**What to work on**
All lines before the one containing "whose rows lack", plus that line itself, are to be printed exactly as they appear below.

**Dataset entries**
((

(** * NeptuneCallback: a verified model of [callbacks/neptune_callback.py]

    The callback observes a stable-baselines3 training loop.  Every
    [logs_freq] steps it aggregates the monitor CSV files of the log
    directory, every [evaluate_freq] steps it evaluates the policy, and it
    reports both to Neptune, saving the model whenever the evaluation
    improves on the best mean reward seen so far.

    Modelling choices.
    - Python [int]s are [Z]; [%] is [Z.modulo] and raises
      [ZeroDivisionError] on a zero divisor.
    - In the model of the whole callback Python [float]s and numpy arrays
      of floats are idealised as real numbers ([R]) and lists of them:
      rounding, [nan] and overflow are not modelled there, and [-np.inf] is
      the extra point [NegInf] of [efloat].  Where a property depends on
      rounding, the aggregation loop of [_load_logs] is modelled a second
      time over binary64 values ([Binary64]).
    - A CSV row is the pair of its converted [r] and [l] fields: a file
      whose rows lack a field, or hold a field [float] rejects, is outside
      the model, and so is a log directory path that exists without being
      a directory that can be listed.  A statement that the per-step hook
      returns on a step that aggregates the logs therefore assumes the
      rows the loop accumulates, or that [_load_logs] returns.
    - [neptune.init] returns an object of the Neptune client; the model
      keeps it as the opaque value [returned_by_neptune_init].
    - The file system, the Neptune session, gym, the model and the
      evaluation routine form the [world]; every call that leaves the
      program is recorded in its [trace], and the [world] decides which of
      these calls fail ([faults]).
    - Methods are computations in a state-and-exception monad [M] over the
      pair of the callback object and the world. *)

From Stdlib Require Import List String Ascii Bool ZArith Reals Lra Lia.
From Stdlib Require Import Permutation Sorted DecimalString.
From Stdlib Require Floats Uint63.
Import ListNotations.
(** X18.  [ThemeLoader.get_next_priority_theme] picks among the themes of
    the loader that are PENDING or MENTIONED and ready to explore: the first
    one with the least priority number, a MENTIONED theme going before a
    PENDING one of the same priority.  Readiness is judged against the map
    the caller gives when that map is not empty, so the statuses found there
    decide, not the loader's; and against the loader's own map when none or
    an empty one is given.  It returns [None] exactly when no theme
    qualifies, and never an EXHAUSTED or a dependency-blocked theme,
    MENTIONED ones included. *)
Theorem get_next_priority_theme_policy :
  forall (self : ThemeLoader.t) (graph_state : option (Dict.t ThemeNode.t)),
    let live := ThemeLoader.state_or_own self graph_state in
    let candidates := ThemeLoader.candidates self graph_state in
    let next := ThemeLoader.get_next_priority_theme self graph_state in
    (forall n, In n candidates <->
        In n (Dict.values (ThemeLoader._theme_nodes self))
        /\ ThemeNode.status n <> EXHAUSTED
        /\ ThemeNode.is_ready_to_explore n (Some live) = true)
    /\ (next = None <-> candidates = [])
    /\ (forall n, next = Some n ->
          first_min tuple_lt tuple_le ThemeLoader.sort_key candidates n
          /\ forall m, In m candidates ->
               ThemeNode.priority n <= ThemeNode.priority m
               /\ (ThemeNode.priority n = ThemeNode.priority m ->
                   ThemeNode.status m = MENTIONED ->
                   ThemeNode.status n = MENTIONED))
    /\ (graph_state = None \/ graph_state = Some [] ->
        live = ThemeLoader._theme_nodes self)
    /\ (forall gs, graph_state = Some gs -> gs <> [] ->
          live = gs
          /\ forall n, In n candidates <->
                In n (Dict.values (ThemeLoader._theme_nodes self))
                /\ ThemeNode.status n <> EXHAUSTED
                /\ (forall dep, In dep (ThemeNode.depends_on n) ->
                      exists m, Dict.get gs dep = Some m
                                /\ ThemeNode.status m = EXHAUSTED)).
Proof.
  intros self graph_state live candidates next.
  assert (C : forall n, In n candidates <->
                In n (Dict.values (ThemeLoader._theme_nodes self))
                /\ ThemeNode.status n <> EXHAUSTED
                /\ ThemeNode.is_ready_to_explore n (Some live) = true).
  { intros n. subst candidates. unfold ThemeLoader.candidates.
    fold live. rewrite filter_In, andb_true_iff, orb_true_iff, !status_eqb_eq.
    destruct (ThemeNode.status n); intuition congruence. }
  split; [exact C |]. split; [| split; [| split]].
  - subst next. unfold ThemeLoader.get_next_priority_theme. fold candidates.
    destruct candidates; split; congruence.
  - intros n Hn. subst next.
    unfold ThemeLoader.get_next_priority_theme in Hn. fold candidates in Hn.
    destruct candidates as [|c cs]; [discriminate |]. injection Hn as <-.
    assert (FM : first_min tuple_lt tuple_le ThemeLoader.sort_key (c :: cs)
                   (min_from ThemeLoader.tuple_ltb ThemeLoader.sort_key c cs)).
    { apply (min_from_first_min ThemeLoader.tuple_ltb tuple_lt tuple_le).
      - apply tuple_ltb_lt.
      - apply tuple_ltb_ge.
      - unfold tuple_lt. intros; lia.
      - unfold tuple_lt, tuple_le. intros; lia. }
    split; [exact FM |].
    set (n := min_from _ _ c cs) in *.
    destruct FM as (bf & af & Heq & Hbf & Haf).
    intros m Hm. rewrite Heq in Hm.
    assert (Hle : tuple_le (ThemeLoader.sort_key n) (ThemeLoader.sort_key m)).
    { apply in_app_or in Hm as [Hm | [<- | Hm]].
      - specialize (Hbf m Hm). unfold tuple_lt, tuple_le in *. lia.
      - unfold tuple_le. lia.
      - auto. }
    unfold tuple_le, ThemeLoader.sort_key in Hle. cbn [fst snd] in Hle.
    split; [lia |]. intros Hp Hs. rewrite Hs in Hle. cbn in Hle.
    destruct (ThemeNode.status n); cbn in Hle; try lia. reflexivity.
  - subst live. unfold ThemeLoader.state_or_own.
    intros [-> | ->]; reflexivity.
  - intros gs -> Hgs.
    assert (L : live = gs).
    { subst live. unfold ThemeLoader.state_or_own.
      destruct gs; [congruence | reflexivity]. }
    split; [exact L |]. intros n. rewrite C, L.
    assert (R : ThemeNode.is_ready_to_explore n (Some gs) = true <->
                forall dep, In dep (ThemeNode.depends_on n) ->
                  exists m, Dict.get gs dep = Some m
                            /\ ThemeNode.status m = EXHAUSTED).
    { unfold ThemeNode.is_ready_to_explore.
      destruct (ThemeNode.depends_on n) as [|dep deps] eqn:Ed.
      - split; [intros _ dep [] | reflexivity].
      - rewrite forallb_forall. split.
        + intros H dep' Hin. specialize (H dep' Hin).
          destruct (Dict.get gs dep') as [m|]; [| discriminate].
          exists m. split; [reflexivity |]. now apply status_eqb_eq.
        + intros H dep' Hin. destruct (H dep' Hin) as (m & -> & Hm).
          now apply status_eqb_eq. }
    rewrite R. tauto.
Qed.

(** The loader's own themes are all PENDING, so ["T"], which depends on
    ["X"], is blocked there; the caller's map has ["X"] EXHAUSTED. *)
Lemma get_next_priority_theme_policy_witness :
  let self :=
    ThemeLoader.mk Sample.catalog (GraphManager.theme_nodes Sample.fresh) in
  let gs :=
    GraphManager.theme_nodes
      (GraphManager.run [GraphManager.MarkThemeExhausted 1 "X"]
         Sample.fresh) in
  ThemeLoader.state_or_own self (Some gs) = gs
  /\ List.length (ThemeLoader.candidates self None) = 2%nat
  /\ List.length (ThemeLoader.candidates self (Some gs)) = 3%nat.
Proof.
  intros self gs.
  split; [| split; vm_compute; reflexivity].
  apply (proj2 (proj2 (proj2 (proj2
           (get_next_priority_theme_policy self (Some gs))))) gs eq_refl).
  discriminate.
Defined.

Lemma one_domain (n : ThemeNode.t) :
  ThemeNode.domain n <> None ->
  fold_right Z.add 0
    (map (fun d => if ThemeLoader.in_domain d n then 1 else 0) all_domains)
  = 1.
Proof.
  unfold ThemeLoader.in_domain.
  destruct (ThemeNode.domain n) as [[]|]; [reflexivity .. | congruence].
Qed.

Lemma domain_counts (l : list ThemeNode.t) :
  (forall n, In n l -> ThemeNode.domain n <> None) ->
  fold_right Z.add 0
    (map (fun d => Z.of_nat (List.length (filter (ThemeLoader.in_domain d) l)))
       all_domains)
  = Z.of_nat (List.length l).
Proof.
  induction l as [|n r IH]; intros H; [reflexivity |].
  assert (Hr : forall m, In m r -> ThemeNode.domain m <> None)
    by (intros m Hm; apply H; now right).
  specialize (IH Hr).
  pose proof (one_domain n (H n (or_introl eq_refl))) as O.
  unfold all_domains in *. cbn [map fold_right filter] in *.
  repeat match goal with
         | |- context [ThemeLoader.in_domain ?d n] =>
             destruct (ThemeLoader.in_domain d n)
         end; cbn [List.length] in *; lia.
Qed.

(** X19.  [get_domains_summary] has one entry per domain of the
    enumeration, in its order, also for a domain without themes; the entry
    of a domain holds the number and the ids of the themes of that domain,
    in map order.  When every theme has a domain, as after [load], the
    counts add up to [get_theme_count()]. *)
Theorem domains_summary_partitions :
  forall (self : ThemeLoader.t),
    let summary := ThemeLoader.get_domains_summary self in
    Dict.keys summary = map Domain_value all_domains
    /\ (forall d,
          Dict.get summary (Domain_value d)
          = Some (ThemeLoader.mk_summary (Domain_value d)
                    (Z.of_nat
                       (List.length (ThemeLoader.get_themes_by_domain self d)))
                    (map ThemeNode.theme_id
                       (ThemeLoader.get_themes_by_domain self d))))
    /\ (forall d n,
          In n (ThemeLoader.get_themes_by_domain self d) <->
          In n (Dict.values (ThemeLoader._theme_nodes self))
          /\ ThemeNode.domain n = Some d)
    /\ ((forall n, In n (Dict.values (ThemeLoader._theme_nodes self)) ->
                   ThemeNode.domain n <> None) ->
        fold_right Z.add 0 (map ThemeLoader.count (Dict.values summary))
        = ThemeLoader.get_theme_count self).
Proof.
  intros self summary. subst summary.
  unfold ThemeLoader.get_domains_summary, all_domains.
  cbn [fold_left Domain_value Dict.set Dict.empty String.eqb Ascii.eqb
       Bool.eqb map Dict.keys Dict.values fst snd].
  split; [reflexivity |]. split; [| split].
  - intros []; reflexivity.
  - intros d n. unfold ThemeLoader.get_themes_by_domain, ThemeLoader.in_domain.
    rewrite filter_In. destruct (ThemeNode.domain n) as [d'|].
    + unfold Domain_eqb. split; intros [H1 H2]; split; auto.
      * apply String.eqb_eq in H2. destruct d', d; (reflexivity || discriminate).
      * injection H2 as ->. apply String.eqb_refl.
    + intuition discriminate.
  - intros H.
    pose proof (domain_counts (Dict.values (ThemeLoader._theme_nodes self)) H)
      as C.
    unfold all_domains in C. cbn [map fold_right] in C.
    cbn [ThemeLoader.count fold_right].
    unfold ThemeLoader.get_themes_by_domain,  ThemeLoader.get_theme_count,
      Dict.len.
    rewrite C. unfold Dict.values. now rewrite length_map.
Qed.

))

**Task output**
(** * NeptuneCallback: a verified model of [callbacks/neptune_callback.py]

    The callback observes a stable-baselines3 training loop.  Every
    [logs_freq] steps it aggregates the monitor CSV files of the log
    directory, every [evaluate_freq] steps it evaluates the policy, and it
    reports both to Neptune, saving the model whenever the evaluation
    improves on the best mean reward seen so far.

    Modelling choices.
    - Python [int]s are [Z]; [%] is [Z.modulo] and raises
      [ZeroDivisionError] on a zero divisor.
    - In the model of the whole callback Python [float]s and numpy arrays
      of floats are idealised as real numbers ([R]) and lists of them:
      rounding, [nan] and overflow are not modelled there, and [-np.inf] is
      the extra point [NegInf] of [efloat].  Where a property depends on
      rounding, the aggregation loop of [_load_logs] is modelled a second
      time over binary64 values ([Binary64]).
    - A CSV row is the pair of its converted [r] and [l] fields: a file
      whose rows lack a field, or hold a field [float] rejects, is outside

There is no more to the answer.